> _Requirement_:
Search each line of the data for the word "that"; copy every line where it is found.

> _Given records_:
(** * SmartReader / LiveService: a shallow embedding and its properties

    The development follows [src/components/SmartReader.tsx] (the PDF page
    surface [PDFPage] and the reader controller [SmartReader]) and the
    [LiveService] class (microphone noise gate).

    Conventions of the embedding.
    - A JavaScript [number] is an exact rational ([Q]).  Comparisons,
      [Math.abs], [Math.min], [Math.max], sums and products are those of
      [Q]; the rounding of IEEE doubles, [NaN] and the infinities are not
      represented, so every statement that divides carries the hypothesis
      that the divisor is positive.
    - React state is explicit: a handler is a function from the state a
      render closed over to the next state.
    - A canvas 2D context is the list of drawing commands issued on it.
    - Asynchronous code is a transition system whose steps are the
      synchronous segments between two [await]s. *)

From Stdlib Require Import ZArith QArith Qabs Qminmax Qround.
From Stdlib Require Import List String Ascii Bool Lia.
From Stdlib Require Import Sorting.Sorted Sorting.Permutation.
From Stdlib Require Import DecimalString.
Import ListNotations.

Local Open Scope Z_scope.
Local Open Scope Q_scope.

(** ** Data model ([src/types.ts]) *)

(** [DrawingPoint { x: number; y: number }] *)
Record DrawingPoint : Type := mkPoint { px : Q; py : Q }.

(** [DrawingPath { points; color; width }] *)
Record DrawingPath : Type := mkPath {
  points : list DrawingPoint;
  color : string;
  width : Q
}.

(** [PageAnnotation { pageIndex; path }] *)
Record PageAnnotation : Type := mkAnnotation {
  pageIndex : Z;
  path : DrawingPath
}.

(** [PDFPageViewport { width; height }] *)
Record PDFPageViewport : Type := mkViewport { vp_width : Q; vp_height : Q }.

(** The tool mode, ['pen' | 'move' | 'highlighter']. *)
Inductive Mode : Type := pen | move | highlighter.

Definition Mode_eqb (a b : Mode) : bool :=
  match a, b with
  | pen, pen | move, move | highlighter, highlighter => true
  | _, _ => false
  end.

(** ** The reader controller: state of [SmartReader] *)

(** The [useState] and [useRef] cells of [SmartReader] that the handlers
    below read or write.  [canvasRefs] lists the page indices that have a
    registered canvas; [captureTimeout] is the page whose raster the pending
    500 ms capture timer will encode, if a timer is pending. *)
Record ReaderState : Type := mkReader {
  scale : Q;
  visiblePageIndex : Z;
  mode : Mode;
  activeAnnotation : option PageAnnotation;
  penColor : string;
  penWidth : Q;
  highlighterColor : string;
  highlighterWidth : Q;
  isLive : bool;
  canvasRefs : list Z;
  captureTimeout : option Z
}.

Definition setActiveAnnotation (a : option PageAnnotation) (st : ReaderState)
  : ReaderState :=
  mkReader (scale st) (visiblePageIndex st) (mode st) a
           (penColor st) (penWidth st) (highlighterColor st)
           (highlighterWidth st) (isLive st) (canvasRefs st)
           (captureTimeout st).

Definition setCaptureTimeout (t : option Z) (st : ReaderState) : ReaderState :=
  mkReader (scale st) (visiblePageIndex st) (mode st) (activeAnnotation st)
           (penColor st) (penWidth st) (highlighterColor st)
           (highlighterWidth st) (isLive st) (canvasRefs st) t.

Definition setMode (m : Mode) (st : ReaderState) : ReaderState :=
  mkReader (scale st) (visiblePageIndex st) m (activeAnnotation st)
           (penColor st) (penWidth st) (highlighterColor st)
           (highlighterWidth st) (isLive st) (canvasRefs st)
           (captureTimeout st).

Definition setScale (s : Q) (st : ReaderState) : ReaderState :=
  mkReader s (visiblePageIndex st) (mode st) (activeAnnotation st)
           (penColor st) (penWidth st) (highlighterColor st)
           (highlighterWidth st) (isLive st) (canvasRefs st)
           (captureTimeout st).

Definition hasCanvas (i : Z) (st : ReaderState) : bool :=
  existsb (Z.eqb i) (canvasRefs st).
(** X3.  Moving every point of the module-level [graph] by one vector does
    not change what [find_edges] does: the same array when it returns, the
    same [IndexError] when the graph is too short. *)
Theorem find_edges_translation (G : Globals) (self : UDMIS) (v : point)
  (u' : R) :
  find_edges {| global_u := u';
                global_graph := map (translate v) (global_graph G) |} self
  = find_edges G self.
Proof.
  set (G' := {| global_u := u';
                global_graph := map (translate v) (global_graph G) |}).
  assert (Hlen : length (global_graph G') = length (global_graph G))
    by apply length_map.
  destruct (Nat.le_gt_cases (num_vertices self) (length (global_graph G)))
    as [Hle|Hgt].
  - destruct (find_edges_same_distances G' G self) as (m & Hm' & Hm).
    + left. lia.
    + now left.
    + intros a b Ha Hb _. simpl global_graph.
      rewrite !nth_translate by lia. apply dij_translate.
    + now rewrite Hm, Hm'.
  - destruct (Nat.le_gt_cases (num_vertices self) 1) as [H1|H2].
    + destruct (find_edges_same_distances G' G self) as (m & Hm' & Hm).
      * now right.
      * now right.
      * intros a b Ha Hb Hab. lia.
      * now rewrite Hm, Hm'.
    + rewrite !find_edges_short_graph by lia. reflexivity.
Qed.

(** ** Indexing of [energy_diff] *)

Lemma norm_index_wrap (len i : nat) :
  (i < len)%nat ->
  norm_index len (Z.of_nat i - Z.of_nat len) = Some i.
Proof.
  intros Hi. unfold norm_index.
  destruct (Z.ltb_spec (Z.of_nat i - Z.of_nat len) 0); [|lia].
  replace (Z.of_nat i - Z.of_nat len + Z.of_nat len)%Z with (Z.of_nat i)
    by lia.
  destruct (Z.leb_spec 0 (Z.of_nat i)); [|lia].
  destruct (Z.ltb_spec (Z.of_nat i) (Z.of_nat len)); [|lia].
  simpl. now rewrite Nat2Z.id.
Qed.

Lemma norm_index_outside (len : nat) (k : Z) :
  (k < - Z.of_nat len \/ Z.of_nat len <= k)%Z -> norm_index len k = None.
Proof.
  intros Hk. unfold norm_index.
  destruct (Z.ltb_spec k 0).
  - destruct (Z.leb_spec 0 (k + Z.of_nat len)); [lia | reflexivity].
  - destruct (Z.ltb_spec k (Z.of_nat len)); [lia|].
    now rewrite andb_false_r.
Qed.

Lemma getitem_wrap {A : Type} (l : list A) (i : nat) :
  (i < length l)%nat ->
  getitem l (Z.of_nat i - Z.of_nat (length l)) = getitem l (Z.of_nat i).
Proof.
  intros Hi. unfold getitem.
  rewrite norm_index_wrap by assumption. rewrite norm_index_nat.
  apply Nat.ltb_lt in Hi. now rewrite Hi.
Qed.

(** X4.  [energy_diff] follows NumPy indexing: on an instance of the right
    shape a negative index [i - num_vertices] addresses vertex [i] and gives
    the same value as [i], and an index outside
    [-num_vertices .. num_vertices - 1] raises [IndexError]. *)
Theorem energy_diff_index (G : Globals) (self : UDMIS) :
  wf self ->
  (forall i, (i < num_vertices self)%nat ->
     energy_diff G self (Z.of_nat i - Z.of_nat (num_vertices self)) =
     energy_diff G self (Z.of_nat i)) /\
  (forall k,
     (k < - Z.of_nat (num_vertices self) \/ Z.of_nat (num_vertices self) <= k)%Z ->
     energy_diff G self k = Raise IndexError).
Proof.
  intros [Hocc [Hlen _]]. split.
  - intros i Hi.
    assert (He : getitem (edges self)
                   (Z.of_nat i - Z.of_nat (num_vertices self))
                 = getitem (edges self) (Z.of_nat i)).
    { rewrite <- Hlen. apply getitem_wrap. lia. }
    assert (Ho : getitem (occupations self)
                   (Z.of_nat i - Z.of_nat (num_vertices self))
                 = getitem (occupations self) (Z.of_nat i)).
    { rewrite <- Hocc. apply getitem_wrap. lia. }
    unfold energy_diff. now rewrite He, Ho.
  - intros k Hk. unfold energy_diff, getitem at 1.
    rewrite norm_index_outside by (rewrite Hlen; exact Hk).
    reflexivity.
Qed.

Lemma energy_diff_index_witness :
  (forall i, (i < 3)%nat ->
     energy_diff triangle_globals (triangle_solver [true; false; true])
       (Z.of_nat i - 3) =
     energy_diff triangle_globals (triangle_solver [true; false; true])
       (Z.of_nat i)) /\
  (forall k, (k < - 3 \/ 3 <= k)%Z ->
     energy_diff triangle_globals (triangle_solver [true; false; true]) k
     = Raise IndexError).
Proof.
  apply (energy_diff_index triangle_globals
           (triangle_solver [true; false; true])).
  now apply wf_triangle_solver.
Defined.

(** ** How [energy_diff] changes when one occupation changes *)

Lemma occupied_neighbours_toggled (self : UDMIS) (i j : nat) :
  wf self -> (j < num_vertices self)%nat ->
  occupied_neighbours (toggled self j) i =
  (occupied_neighbours self i
   + flip_sign self j * Z.b2z (entry (edges self) i j))%Z.
Proof.
  intros [Hocc _] Hj. unfold occupied_neighbours. simpl num_vertices.
  simpl edges. set (n := num_vertices self) in *.
  transitivity
    (zsum (seq 0 n)
       (fun a => if (a =? j)%nat
                 then Z.b2z (entry (edges self) i j && negb (occ_at self j))
                 else Z.b2z (entry (edges self) i a && occ_at self a))).
  { apply zsum_ext. intros k _. rewrite occ_at_toggled by lia.
    now destruct (Nat.eqb_spec k j) as [->|]. }
  transitivity
    (zsum (seq 0 n)
       (fun a => if (a =? j)%nat
                 then Z.b2z (entry (edges self) i j && occ_at self j)
                 else Z.b2z (entry (edges self) i a && occ_at self a))
     + flip_sign self j * Z.b2z (entry (edges self) i j))%Z.
  { rewrite (zsum_at n j
               (Z.b2z (entry (edges self) i j && negb (occ_at self j))))
      by assumption.
    rewrite (zsum_at n j (Z.b2z (entry (edges self) i j && occ_at self j)))
      by assumption.
    unfold flip_sign.
    destruct (entry (edges self) i j), (occ_at self j);
      simpl andb; simpl negb; simpl Z.b2z; lia. }
  f_equal. apply zsum_ext. intros k _.
  now destruct (Nat.eqb_spec k j) as [->|].
Qed.
Lemma map_outcome_length (A B : Type) (f : A -> outcome B) (l : list A)
  (ys : list B) :
  map_outcome f l = Return ys -> List.length ys = List.length l.
Proof.
  revert ys. induction l as [|x l IH]; simpl; intros ys E.
  - inversion E. reflexivity.
  - destruct (f x) as [y|e|]; simpl in E; try discriminate.
    destruct (map_outcome f l) as [zs|e|]; simpl in E; try discriminate.
    inversion E. simpl. f_equal. apply IH. reflexivity.
Qed.

Lemma map_outcome_map (A B : Type) (f : A -> outcome B) (g : A -> B)
  (l : list A) :
  (forall x, In x l -> f x = Return (g x)) ->
  map_outcome f l = Return (map g l).
Proof.
  induction l as [|x l IH]; simpl; intros H; [reflexivity|].
  rewrite (H x) by (left; reflexivity). simpl.
  rewrite IH by (intros y Hy; apply H; right; exact Hy). reflexivity.
Qed.

Lemma extend_contig_returns (g : DiGraph) (read_dict : dict string)
  (rest : list string) :
  forall (prev contig : string),
    (exists c, extend_contig g read_dict prev rest contig = Return c)
    <-> (forall n, In n rest -> lookup n read_dict <> None)
        /\ (forall e, In e (pairs_from prev rest) -> has_edge g (fst e) (snd e)).
Proof.
  induction rest as [|cur rest IH]; intros prev contig; simpl.
  - split; [intros _; split; intros ? [] | eauto].
  - split.
    + intros (c & E).
      destruct (edge_weight g (prev, cur)) as [w|e|] eqn:Ew; simpl in E;
        try discriminate.
      unfold getitem in E.
      destruct (lookup cur read_dict) as [s|] eqn:El; simpl in E;
        try discriminate.
      destruct (proj1 (IH _ _) (ex_intro _ c E)) as [Hn He].
      split.
      * intros n [<-|Hn']; [congruence | auto].
      * intros e [<-|He']; [exists w; exact Ew | auto].
    + intros [Hn He].
      destruct (He (prev, cur) (or_introl eq_refl)) as (w & Ew).
      simpl in Ew. rewrite Ew. simpl. unfold getitem.
      destruct (lookup cur read_dict) as [s|] eqn:El;
        [|exfalso; apply (Hn cur); auto].
      simpl. apply IH. split; auto.
Qed.

Lemma consensus_of_path_returns (g : DiGraph) (read_dict : dict string)
  (path : list string) :
  (exists c, consensus_of_path g read_dict path = Return c)
  <-> valid_path g read_dict path.
Proof.
  destruct path as [|p0 rest].
  - simpl. split; [intros (c & E); discriminate | intros (H & _); congruence].
  - rewrite consensus_of_path_first. unfold valid_path, getitem. simpl.
    split.
    + intros (c & E).
      destruct (lookup p0 read_dict) as [s|] eqn:El; simpl in E;
        try discriminate.
      destruct (proj1 (extend_contig_returns g read_dict rest p0 s)
                      (ex_intro _ c E)) as [Hn He].
      split; [discriminate|]. split; [|exact He].
      intros n [<-|Hn']; [congruence | auto].
    + intros (_ & Hn & He).
      destruct (lookup p0 read_dict) as [s|] eqn:El;
        [|exfalso; apply (Hn p0); auto].
      simpl. apply extend_contig_returns. split; auto.
Qed.

Lemma fallback_returns (read_dict : dict string)
  (l : list (string * Z)) :
  incl (map fst l) (keys read_dict) ->
  exists ys,
    map_outcome (fun hl : string * Z => getitem (fst hl) read_dict) l
    = Return ys.
Proof.
  intros H. apply map_outcome_returns. apply Forall_forall.
  intros hl Hin. unfold getitem.
  destruct (lookup (fst hl) read_dict) as [v|] eqn:E; [eauto|].
  exfalso. apply lookup_None_keys in E. apply E, H.
  apply in_map. exact Hin.
Qed.

Lemma longest_reads_keys (read_dict : dict string) :
  incl (map fst
          (firstn 5 (sort_desc snd
                       (map (fun hs : string * string =>
                               (fst hs, len (snd hs))) read_dict))))
       (keys read_dict).
Proof.
  intros h Hh. apply in_map_iff in Hh. destruct Hh as (hl & <- & Hin).
  apply firstn_In in Hin.
  apply (Permutation_in _ (sort_desc_perm _ _ _)) in Hin.
  apply in_map_iff in Hin. destruct Hin as (hs & <- & Hin).
  simpl. unfold keys. apply in_map. exact Hin.
Qed.

Lemma generate_consensus_valid (self : OLCAssembler)
  (paths : list (list string)) (read_dict : dict string) :
  Forall (valid_path (graph self) read_dict) paths ->
  exists contigs, generate_consensus self paths read_dict = Return contigs.
Proof.
  intros H. unfold generate_consensus.
  assert (Hm : exists cs,
             map_outcome (consensus_of_path (graph self) read_dict) paths
             = Return cs).
  { apply map_outcome_returns. rewrite Forall_forall in *.
    intros p Hp. apply consensus_of_path_returns. auto. }
  destruct Hm as (cs & ->). simpl.
  destruct cs as [|c cs]; [|eauto].
  destruct read_dict as [|e rd]; [eauto|].
  apply fallback_returns, longest_reads_keys.
Qed.

(** [generate_consensus] returns exactly when every path is non-empty,
    names only reads of the dictionary and steps only along edges of
    the graph (otherwise [KeyError] or, for an empty path,
    [IndexError] is raised); and it then returns one contig per path. *)
Theorem generate_consensus_returns (self : OLCAssembler)
  (paths : list (list string)) (read_dict : dict string) :
  ((exists contigs, generate_consensus self paths read_dict = Return contigs)
   <-> Forall (valid_path (graph self) read_dict) paths)
  /\ (forall contigs,
         paths <> [] ->
         generate_consensus self paths read_dict = Return contigs ->
         List.length contigs = List.length paths).
Proof.
  split; [split|].
  - intros (contigs & E). unfold generate_consensus in E.
    destruct (map_outcome (consensus_of_path (graph self) read_dict) paths)
      as [cs|e|] eqn:Em; simpl in E; try discriminate.
    assert (Hm : exists cs,
               map_outcome (consensus_of_path (graph self) read_dict) paths
               = Return cs) by eauto.
    apply map_outcome_returns in Hm. rewrite Forall_forall in *.
    intros p Hp. apply consensus_of_path_returns. auto.
  - apply generate_consensus_valid.
  - intros contigs Hne E. unfold generate_consensus in E.
    destruct (map_outcome (consensus_of_path (graph self) read_dict) paths)
      as [cs|e|] eqn:Em; simpl in E; try discriminate.
    apply map_outcome_length in Em.
    destruct cs as [|c cs].
    + destruct paths; [congruence | discriminate].
    + inversion E; subst. exact Em.
Qed.
(** For a key that is present, [is_optional] makes no difference. *)
Theorem is_optional_only_matters_when_absent (c : call) (is_optional : bool)
    (self : ConfigManager) :
  is_Some (_params self !! call_key c) ->
  run_call (with_optional is_optional c) self = run_call c self.
Proof.
  intros [value Hv].
  assert (H : forall key tt conv io isc ilo d o,
             _params self !! key = Some value ->
             _get_typed_value key tt conv io isc ilo d o self
             = _get_typed_value key tt conv is_optional isc ilo d o self).
  { intros key tt conv io isc ilo d o Hk.
    destruct (isinstance value Tstr) eqn:Hs.
    - destruct value; try discriminate Hs.
      rewrite !(_get_typed_value_string _ _ _ _ _ _ _ _ _ _ Hk). reflexivity.
    - destruct (isinstance value tt) eqn:Ht.
      + rewrite !(_get_typed_value_native _ _ _ _ _ _ _ _ _ _ Hk Hs Ht). reflexivity.
      + rewrite !(_get_typed_value_wrong _ _ _ _ _ _ _ _ _ _ Hk Hs Ht). reflexivity. }
  destruct c as [g key il io isc ilo d o|key io isc ilo d o]; simpl in Hv; simpl.
  - destruct g, il; simpl;
      unfold get_int, get_float, get_boolean, get_string, get_dict, get_uri,
        _get_typed_list_value, bind;
      rewrite (H key _ _ io isc ilo d o Hv); reflexivity.
  - unfold get_list. rewrite (H key _ _ io isc ilo d o Hv). reflexivity.
Qed.

Lemma is_optional_only_matters_when_absent_witness :
  run_call (Call GetInt "N" false true false false VNone None)
    (init {[ "N" := VStr "x" ]})
  = run_call (Call GetInt "N" false false false false VNone None)
      (init {[ "N" := VStr "x" ]}).
Proof.
  apply (is_optional_only_matters_when_absent
           (Call GetInt "N" false false false false VNone None) true
           (init {[ "N" := VStr "x" ]})).
  exists (VStr "x"). reflexivity.
Defined.

(** ** The bookkeeping over sequences of calls *)

Lemma ConfigManager_eq (a b : ConfigManager) :
  _params a = _params b ->
  _requested_keys a = _requested_keys b ->
  _secret_keys a = _secret_keys b ->
  _local_keys a = _local_keys b ->
  decode_iterations_cache a = decode_iterations_cache b ->
  a = b.
Proof. destruct a, b; simpl; intros; subst; reflexivity. Qed.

> _Task answer_:
      represented, so every statement that divides carries the hypothesis
      that the divisor is positive.
(** The [useState] and [useRef] cells of [SmartReader] that the handlers
    below read or write.  [canvasRefs] lists the page indices that have a
(** For a key that is present, [is_optional] makes no difference. *)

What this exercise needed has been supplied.